Fibromyalgia’s symptoms real but be cautious in diagnosis
By Stacey Butterfield
Rheumatologist Frederick Wolfe, MD, was among the first contemporary physicians to write about fibromyalgia. In the 25 years since, he’s been pulled to the center of fibromyalgia treatment paradigms, especially regarding the involvement of pharmaceutical companies. He recently spoke with ACP Internist about where fibromyalgia came from, the best way to treat it, and how he expects this perplexing disorder to eventually disappear.
Q: How did you get started studying this condition?

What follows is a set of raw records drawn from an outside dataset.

(* ===== verification/HeapSpec.v ===== *)
(** * What the heap promises
    The blocks of a heap tile its arenas; the free ones are in the lists.  An
    allocation returns memory that no other allocation uses, releasing gives
    it back, and the contents of the other allocations do not change.  This
    file holds the lists of free blocks and the invariant. *)
From stdpp Require Import base tactics list numbers option gmap fin_maps.
From Stdlib Require Import ZArith Lia.
From S2P Require Import Prelude Heap.
#[local] Open Scope Z_scope.

(** ** Sizes and flags *)

Inductive kind := Free | Used | Fence | Last | Dedicated.

#[export] Instance kind_eq_dec : EqDecision kind.
Proof. solve_decision. Defined.

Definition flag (k : kind) : Z := match k with Free => 0 | Dedicated => 3 | _ => 1 end.

Definition sized (sz : Z) : Prop := 0 <= sz < 2 ^ 63 /\ sz mod 16 = 0.

Lemma lor_flag sz f : sized sz -> 0 <= f < 16 -> Z.lor sz f = sz + f.
Proof.
  intros [Hr Hm] Hf. pose proof (lor_shiftl_add (sz / 16) f 4 ltac:(lia) ltac:(lia)) as H. rewrite Z.shiftl_mul_pow2 in H by lia. change (2 ^ 4) with 16 in H. replace (sz / 16 * 16) with sz in H by (pose proof (Z.div_mod sz 16); lia). done.
Qed.

Lemma flag_range k : 0 <= flag k < 16.
Proof. destruct k; cbn; lia. Qed.

Lemma get_size_ok h sz k : size_and_flags h = sz + flag k -> sized sz -> _heap_block_header_get_size h = sz.
Proof.
  intros E [Hr Hm]. unfold _heap_block_header_get_size. rewrite E. change (u64 (- SYS_HEAP_MIN_ALIGNMENT)) with (u64 (- 2 ^ 4)). pose proof (flag_range k). rewrite land_round_down by lia. change (2 ^ 4) with 16. pose proof (Z.div_mod sz 16 ltac:(lia)). replace (sz + flag k) with (flag k + sz / 16 * 16) by lia. rewrite Z.div_add, Z.div_small by lia. lia.
Qed.

Lemma land_low16 x n : 0 <= n < 16 -> Z.land x n = Z.land (x mod 16) n.
Proof. intros H. change 16 with (2 ^ 4). rewrite <- Z.land_ones by lia. rewrite <- Z.land_assoc. f_equal. change (Z.ones 4) with 15. rewrite Z.land_comm. change 15 with (Z.ones 4). rewrite Z.land_ones by lia. symmetry. by apply Z.mod_small. Qed.

Lemma flag_mod sz k : sz mod 16 = 0 -> (sz + flag k) mod 16 = flag k.
Proof. intros H. pose proof (flag_range k). rewrite Z.add_mod, H, Z.add_0_l, Z.mod_mod by lia. by apply Z.mod_small. Qed.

A: When the modern era of fibromyalgia started, there were about four or five of us in the U.S. who wrote about it. We saw people who had certain symptoms and we tried to understand what the symptom complex was and what it meant. I don’t think we recognized what we were creating—that we were going to have a rush of people that have it. That there were going to be disability issues, there were going to be legal issues. That there were going to be societal issues, that there were going to be movements associated with it. When I first started with fibromyalgia you couldn’t get a grant to study it. You sent the grants in and people said, “It doesn’t exist. What are you talking about?”
As fibromyalgia began to be accepted, there was considerable political pressure on NIH [National Institutes of Health] to give out grants. Suddenly, people who never believed in it and thought it was crazy idea were competing for the same sort of grants. It became an academically fundable disorder. With grants, there’s publication and glory and funding. With additional scientific research, suddenly fibromyalgia became established. It became established in academia and publications, but not with community physicians. Community physicians still think that the fibromyalgia concept is a little bit crazy.
Q: Why is fibromyalgia a problem for community physicians?
A: When doctors try to evaluate fibromyalgia severity and consequences, they have a lot of problems and they don’t know what to do. “How do you feel? Are you tired? Are you having sleep problems? Are you having pain?” The patient says, “Yes, it’s terrible. I have all these things.” That’s why physicians really dislike this. It’s really deciding whether people are telling the truth. Fibromyalgia is all based on self-report. I really believe strongly in self-report. But in an illness which has such an emotional overlay, there’s no easy way to deal with severity and its consequences.
Q: Could you explain the debate over whether fibromyalgia is a disease?
A: Nobody has a good definition of what a disease really is. Everybody recognizes that the pain is real and it’s severe and it causes people problems. The question that comes up is diagnosis. To sell drugs, you have to diagnose it. To make it a legitimate disease, that you can study and get grants for, it has to be diagnosed. Insurance companies don’t want to pay for pain. They want to pay for a diagnosed disease. So there’s an enormous effort to try to legitimize it. We have to treat patients as people who need treatment. We have to give them everything we can, but does that mean that we have to believe that a set of symptoms is a disease?
Q: What’s the argument against it as a disease?
A: Fibromyalgia is a socially constructed illness. It represents a common set of symptoms that all human beings have. The people who are classified as having fibromyalgia have more of these symptoms than others do. It’s part of a continuum rather than a disease. And fibromyalgia isn’t really that different from other illnesses like chronic fatigue syndrome, or fatigue syndromes, or irritable bowel syndrome. Many people with fatigue syndromes also have much pain. If you took out the fibromyalgia tender point requirement, you’d find that the symptoms are all the same.
Fibromyalgia is all based on self-report. I really believe strongly in self-report. But in an illness which has such an emotional overlay, there’s no easy way to deal with severity and its consequences.
The argument on the other side is that there are real abnormalities. They say we can demonstrate abnormalities in fibromyalgia patients with brain-scanning methods and measure elements in the blood and changes in the immune system. All of these things are different in people with fibromyalgia, and that proves it exists. Well, it doesn’t prove it exists. All pain has to have a biological basis. If you’re schizophrenic and you’re imagining some bad things are happening, it has a biological basis.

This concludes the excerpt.